2. Anything handed down from the past, as from an ancestor or predecessor:
— Webster's Dictionary

To me, leaving a legacy behind when I'm gone is more than just handing a responsibility down. I mean, yeah the definition is right there. Black and white. Done. But I think because every day I get on my bike, or wake up at 3 AM with this unknown pain, or go outside-I think to myself, "Okay don't die." I ALSO think to myself "But what if..."

So we're talking about this big heavy word, "Legacy" and how it's not really an active thing that any of us are constantly thinking about, you know? It's not like you go to 711 for a pack of smokes, or chips, or that purple flavored Gatorade and you say, "Oh man, I hope that when I die, people remember that I loved Gatorade. The purple one. Not that whack green one." But here's the thing:

When you have an impact on people, when you make an impression on them. They remember things about you that you may think are insignificant. People that you invest in, treat well, treat poorly, bail on, carve time out for, and everything else under the sun, remember.

That's your legacy.

And a legacy doesn't even have to be about when you die. You don't have to be gone forever for that legacy to come into play. You're building it now. Congratulations on your legacy. Go you.

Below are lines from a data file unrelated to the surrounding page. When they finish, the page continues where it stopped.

(** Runs that end well *)
Definition wpo {A} (G : hist -> action -> Prop) (p : prog A) (h : hist) (Q : hist -> A -> Prop) : Prop :=
  wp G p h (fun h r => match r with Ok a => Q h a | Raise _ => True end).
Lemma wpo_ret {A} G (r : result A) h Q : (forall a, r = Ok a -> Q h a) -> wpo G (PRet r) h Q.
Proof. intros HQ. unfold wpo. simpl. destruct r; auto. Qed.
Lemma wpo_mret {A} G (a : A) h (Q : hist -> A -> Prop) : Q h a -> wpo G (mret a) h Q.
Proof. done. Qed.
Lemma wpo_bind {A B} G (p : prog A) (f : A -> prog B) h Q :
  wpo G p h (fun h a => wpo G (f a) h Q) -> wpo G (x ← p; f x) h Q.
Proof. intros Hp. apply wp_bind. eapply wp_post; [exact Hp|]. by intros h' [a|e]. Qed.
Lemma wpo_act G a h (Q : hist -> answer a -> Prop) :
  G h a -> (forall v, Q (Ev a (Ok v) :: h) v) -> wpo G (act a) h Q.
Proof. intros HG HQ. split; [done|]. intros [v|e]; [apply HQ|done]. Qed.
Lemma wpo_post {A} G (p : prog A) h (Q Q' : hist -> A -> Prop) :
  wpo G p h Q -> (forall h a, Q h a -> Q' h a) -> wpo G p h Q'.
Proof. intros Hp HQ. eapply wp_post; [exact Hp|]. intros h' [a|e]; auto. Qed.
Lemma wpo_only {A} P G (p : prog A) h (Q : hist -> A -> Prop) :
  only P p -> (forall h a, P a -> G h a) ->
  (forall evs a, Forall (fun e => P (ev_action e)) evs -> runs p h (evs ++ h) (Ok a) -> Q (evs ++ h) a) ->
  wpo G p h Q.
Proof. intros Hp HG HQ. eapply wp_only; [exact Hp|exact HG|]. intros evs [a|e]; auto. Qed.

(** What a program returns, whatever the answers *)
Definition yields {A} (p : prog A) (P : A -> Prop) : Prop :=
  forall h, wpo (fun _ _ => True) p h (fun _ a => P a).
Lemma yields_ret {A} (r : result A) (P : A -> Prop) : (forall a, r = Ok a -> P a) -> yields (PRet r) P.
Proof. intros HP h. apply wpo_ret, HP. Qed.
Lemma yields_mret {A} (a : A) (P : A -> Prop) : P a -> yields (mret a) P.
Proof. by intros HP h. Qed.
Lemma yields_raise {A} e (P : A -> Prop) : yields (raise e) P.
Proof. by intros h. Qed.
Lemma yields_any {A} (p : prog A) : yields p (fun _ => True).
Proof. intros h. eapply wp_post; [by apply (wp_stable (fun _ => True))|]. by intros h' [a|e]. Qed.
Lemma yields_bind {A B} (p : prog A) (f : A -> prog B) (P : A -> Prop) (Q : B -> Prop) :
  yields p P -> (forall a, P a -> yields (f a) Q) -> yields (x ← p; f x) Q.
Proof. intros Hp Hf h. apply wpo_bind. eapply wpo_post; [apply Hp|]. intros h' a Ha. by apply Hf. Qed.
Lemma yields_then {A B} (p : prog A) (f : A -> prog B) (Q : B -> Prop) :
  (forall a, yields (f a) Q) -> yields (x ← p; f x) Q.
Proof. intros Hf. eapply yields_bind; [apply yields_any|]. intros a _. apply Hf. Qed.
Lemma yields_pure {A B} (r : result A) (f : A -> prog B) (Q : B -> Prop) :
  (forall a, r = Ok a -> yields (f a) Q) -> yields (x ← PRet r; f x) Q.
Proof. intros Hf. eapply yields_bind; [by apply (yields_ret r (fun a => r = Ok a))|exact Hf]. Qed.
Lemma wp_guard_post {A} G G' (p : prog A) h (Q Q' : hist -> result A -> Prop) :
  wp G p h Q -> wp G' p h Q' -> wp G p h Q'.
Proof.
  revert h. induction p as [r|a k IH|]; intros h; simpl; [done| |done].
  intros [Hg Hk] [_ Hk']. split; [done|]. intros r. by apply IH.
Qed.
Lemma only_yields {A B} P (p : prog A) (f : A -> prog B) (Q : A -> Prop) :
  only P p -> yields p Q -> (forall a, Q a -> only P (f a)) -> only P (x ← p; f x).
Proof.
  intros Hp Hq Hf h. apply wp_bind. eapply wp_post; [eapply wp_guard_post; [apply Hp|apply Hq]|].
  intros h' [a|e] Ha; [by apply Hf|done].
Qed.
Lemma yields_mono {A} (p : prog A) (P Q : A -> Prop) : (forall a, P a -> Q a) -> yields p P -> yields p Q.
Proof. intros HPQ Hp h. eapply wpo_post; [apply Hp|]. auto. Qed.
Lemma wpo_only_yields {A} P R G (p : prog A) h (Q : hist -> A -> Prop) :
  only P p -> yields p R -> (forall h a, P a -> G h a) ->
  (forall evs a, Forall (fun e => P (ev_action e)) evs -> runs p h (evs ++ h) (Ok a) -> R a -> Q (evs ++ h) a) ->
  wpo G p h Q.
Proof.
  intros Hp HR HG HQ. eapply wpo_only; [exact Hp|exact HG|]. intros evs a He Hr. apply HQ; [done|done|].
  exact (wp_runs _ _ _ _ _ _ (HR h) Hr).
Qed.

(** [happened P h]: some event of the history satisfies [P]. *)
Definition happened (P : event -> Prop) (h : hist) : Prop := Exists P h.
Lemma happened_here P e h : P e -> happened P (e :: h).
Proof. by left. Qed.
Lemma happened_later P e h : happened P h -> happened P (e :: h).
Proof. by right. Qed.
Lemma happened_app P evs h : happened P h -> happened P (evs ++ h).
Proof. intros. apply Exists_app. by right. Qed.
End effects.
Arguments PRet {E A} r.
Arguments POp {E A} a k.
Arguments PHalt {E A}.

Create HintDb effects discriminated.
#[export] Hint Resolve only_ret only_halt only_act only_bind only_try only_suppress only_finally only_each only_op : effects.
#[export] Hint Resolve happened_here happened_later happened_app : effects.

(** Split the actions of a program that is a nest of binds, tests and matches. *)
Ltac only_step :=
  match goal with
  | |- only _ (PRet _) => apply only_ret
  | |- only _ (raise _) => apply only_ret
  | |- only _ PHalt => apply only_halt
  | |- only _ (mret _) => apply only_ret
  | |- only _ (act _) => apply only_act
  | |- only _ (mbind _ _) => apply only_bind; [|intros ?; cbv beta]
  | |- only _ (try_ _ _) => apply only_try; [|intros ?; cbv beta]
  | |- only _ (suppress _) => apply only_suppress
  | |- only _ (finally _ _) => apply only_finally
  | |- only _ (attempt _) => apply only_attempt
  | |- only _ (each _ _) => apply only_each; intros ?; cbv beta
  | |- only _ (if ?b then _ else _) => destruct b
  | |- only _ (match ?x with _ => _ end) => destruct x
  end.
Ltac sure_step :=
  match goal with
  | |- sure _ (PRet _) => apply sure_ret
  | |- sure _ (raise _) => apply sure_ret
  | |- sure _ (mret _) => apply sure_ret
  | |- sure _ (act _) => apply sure_act
  | |- sure _ (mbind _ _) => apply sure_bind; [|intros ?; cbv beta]
  | |- sure _ (suppress _) => apply sure_suppress
  | |- sure _ (finally _ _) => apply sure_finally
  | |- sure _ (pbind _ _) => apply sure_pbind; [|intros ?; cbv beta]
  | |- sure _ (if ?b then _ else _) => destruct b
  | |- sure _ (match ?x with _ => _ end) => destruct x
  end.
Ltac sure_auto := repeat sure_step; try done; auto with effects.
Ltac keeps_step :=
  match goal with
  | |- keeps _ _ (PRet _) => apply keeps_ret
  | |- keeps _ _ (raise _) => apply keeps_ret
  | |- keeps _ _ PHalt => apply keeps_halt
  | |- keeps _ _ (mret _) => apply keeps_ret
  | |- keeps _ _ (act _) => apply keeps_act; intros
  | |- keeps _ _ (mbind _ _) => apply keeps_bind; [|intros ?; cbv beta]
  | |- keeps _ _ (try_ _ _) => apply keeps_try; [|intros ?; cbv beta]
  | |- keeps _ _ (suppress _) => apply keeps_suppress
  | |- keeps _ _ (finally _ _) => apply keeps_finally
  | |- keeps _ _ (attempt _) => apply keeps_attempt
  | |- keeps _ _ (each _ _) => apply keeps_each; intros ?; cbv beta
  | |- keeps _ _ (if ?b then _ else _) => destruct b
  | |- keeps _ _ (match ?x with _ => _ end) => destruct x
  end.
Ltac keeps_auto := repeat first [progress auto with effects | keeps_step]; try done.
Ltac only_auto := repeat only_step; try done; auto with effects.

(** ** Tasks that share a memory

    Programs with effects that run side by side: a task is a program, and a step performs
    one action of one task.  What an action may answer, and what it does to the shared
    memory, is said by [allowed]; tasks are spawned at any time.  Every task runs its own
    program, so what [wp] proves of a program holds of each task, and what a task has seen
    is its part of the log. *)

Section tasks.
Context {E : Effect} {M J : Type}.
(** The effect of an action on the memory, the jobs that may be spawned, and their programs *)
Variable allowed : M -> forall a : action, result (answer a) -> M -> Prop.
Variable spawned : J -> Prop.
Variable body : J -> prog unit.

Record task := Task { tk_job : J; tk_rest : prog unit; tk_hist : hist }.
(** The log, newest first, says which task performed what. *)
Record sys := Sys { sy_mem : M; sy_tasks : list task; sy_log : list (nat * event) }.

When Cory and I started this company, I just wanted a place to hang out with my friends, get coffee, talk about bike stuff, and maybe install a pool table so I didn't have to pay for it when we went to The Huddle. But the more and more I realized how many facets of BlackCat there are, especially now, the more I realized that a legacy is what you're putting your actual time into.

I find myself constantly asking questions like: How am I treating people? How will they associate me with this company and is my company's mission statement congruent to how I am as a person?

Which is weird. I get that. But this is how I've started to operate, especially after realizing that BlackCat could actually be something that ISN'T just operated of my house one day. 

More and more I am realizing that this blog is more for me than anything or anyone else. I love we have had the absolute privilege to have some of the best writers I have ever known to contribute, and I find myself learning something from them every time we speak. But when I write here, and I word-vomit all over the place, I think that unloading all of this information is a way for me to actually organize what's going on in my head and hope that just one person out there reads it and says, "I know exactly what you mean." or "This doesn't make any sense, can you unpack this for me?" 

I built this company on the hope of building relationships and taking care of people. I build my relationships with the hope that if I am gone one day, whether it be due to alien abduction or I burned my house down with my coffee roaster, that the legacy I left behind was more than just a coffee shop and some sweet jokes (Even though both of those things are very important to me) and that it motivates and inspires someone trying to figure out their way, to do it. 

You're gonna die. We're all going to die. That's super cool. What're you leaving behind? What did you do while you were here? What are you going to do now?